European Union President Romano Prodi was right about one thing when he denounced American President George W. Bush for turning a cold shoulder to the Kyoto Protocol, a United Nations initiative designed to combat global warming: there is one partner in the climate change talks with whom we humans cannot negotiate — the climate itself. It will change, as it has continuously since Earth began, without caring a whit about how we fare in the process. As any textbook on historical geology shows, change is climate’s only constant. If this planet isn’t busy warming, it’s busy cooling, even to apocalyptic extremes at times.
While most earth scientists believe that powerful natural forces drive climate change, Prodi and others portray it a man-made “problem” whose only solution is the “vital” Kyoto Protocol. They blame industrialized nations for adversely altering the climate through the production of greenhouse gases (GHGs), particularly carbon dioxide (CO2) produced from fossil fuels. Unless something is done to reduce GHG emissions, they warn, “already hard-hit” poor nations will be rendered “more vulnerable” to further changes, such as droughts, floods and crop failures.

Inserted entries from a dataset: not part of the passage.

(** ** The claims at concrete inputs *)

(** C1 as stated fails: with CENTER and BACK at 5, the other four channels
    at 20 and the limit 10, a single channel other than BACK is below the
    limit, yet [irSensorTriggered] returns true; and raising BACK alone to 20
    turns the answer to false. *)
Lemma irSensorTriggered_BACK_counts :
  ~ (irSensorTriggered (P := platform_20) center_and_back d_10 = true <->
     (1 < count_tripped_but_BACK (P := platform_20) center_and_back d_10)%nat) /\
  irSensorTriggered (P := platform_20) center_and_back d_10 = true /\
  count_tripped_but_BACK (P := platform_20) center_and_back d_10 = 1%nat /\
  irSensorTriggered (P := platform_20)
    (irSensorCallback center_and_back d_20 (spec_IR_index BACK)) d_10 = false.
Proof.
  split; [ | repeat split; reflexivity ].
  intros [H _]. specialize (H eq_refl). vm_compute in H. lia.
Qed.

Lemma irSensorTriggered_counts_all_six_witness :
  numbering_ok (P := platform_20) /\
  six_slots center_and_back /\
  (1 < count_tripped (P := platform_20) center_and_back d_10)%nat /\
  irSensorTriggered (P := platform_20) center_and_back d_10 = true /\
  count_tripped (P := platform_20) scenario5 d_10 = 0%nat /\
  irSensorTriggered (P := platform_20) scenario5 d_10 = false.
Proof.
  split; [ exact (spec_platform_ok d_20) | ].
  split; [ reflexivity | ].
  split; [ vm_compute; lia | ].
  split.
  - apply (irSensorTriggered_counts_all_six (P := platform_20) center_and_back d_10
             (spec_platform_ok d_20) eq_refl).
    vm_compute. lia.
  - split; [ reflexivity | ].
    apply (irSensorTriggered_counts_all_six (P := platform_20) scenario5 d_10
             (spec_platform_ok d_20) eq_refl).
    reflexivity.
Defined.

In The Globe and Mail, Prodi’s message was accompanied by aerial photographs showing damage done to a landscape in just three decades. “Your backyard is under water, Mr. Bush: rising sea levels are rapidly destroying the marsh habitat of Blackwater National Wildlife Preserve near Chesapeake Bay, the largest U.S. estuary.” Bad start, and all for the want of a geography textbook. The East Coast is a transgressive shoreline. The waters are encroaching because the land is subsiding, not because sea levels are rising.
United Nations officials gave a similar warning in 1990 at an environmental conference in Vancouver. Shocked delegates were told that they would be fighting back rising seas by 2025. But Vancouver’s 1905 shoreline marker is still several metres above today’s sea level, not below it. And in Port Arthur, Tasmania, a line cut into a rock by Antarctic explorer Captain James Clark Ross, to mark the 1841 mean sea level, sits about 30 cm above the current mean sea level.
Despite the ongoing scientific debate that still rages over the causes of climate change, apocalyptic warnings about a cooking planet are standard fare on the evening news. The heavy artillery in this propaganda war comes from reports prepared by the Inter-governmental Panel on Climate Change (IPCC), a U.N.-sponsored organization that, together with other U.N. agencies, provided the “scientific framework” for Kyoto.
Although IPCC has some scientists, is not a scientific body, which means its reports should be viewed as political, rather than scientific, documents. However, its latest report, titled Climate Change 2001: The Scientific Basis, continues to be cited as “evidence” that the world is getting hotter, faster than was ever imagined! This is no small accomplishment, as the full 1,000-page document — crafted by 123 lead authors, who in turn drew on works by 516 contributing authors — was never publicly released, let alone reviewed by peers. If degrees were handed out under such conditions, McDonald’s would have many doctors of philosophy flipping burgers behind its counters.
What’s more, the projections of an overheating planet found in the report’s 20-page summary come from computer-generated “story lines” and “scenarios” that are based on theoretical assumptions, not hard data. Furthermore, IPCC relies heavily on “proxy data” (tree rings) to reconstruct past climate for which temperature data are not available. Its computer models are rudimentary, and critics aren’t yet convinced that an anthropogenic signal has emerged from the background of natural climate variability.
The sensational projections have galvanized scientists to question IPCC’s science. Several Canadian climate experts are now openly challenging their government’s official position.
Richard Lindzen, a professor at the Massachusetts Institute of Technology, remains unconvinced that GHGs are causing temperatures to rise. But what really gets his dander up is the outpouring of apocalyptic rhetoric from politicians, including former vice-president Al Gore. “Rarely has such a meagre science provoked such an outpouring of popularization by individuals who do not understand the subject in the first place.”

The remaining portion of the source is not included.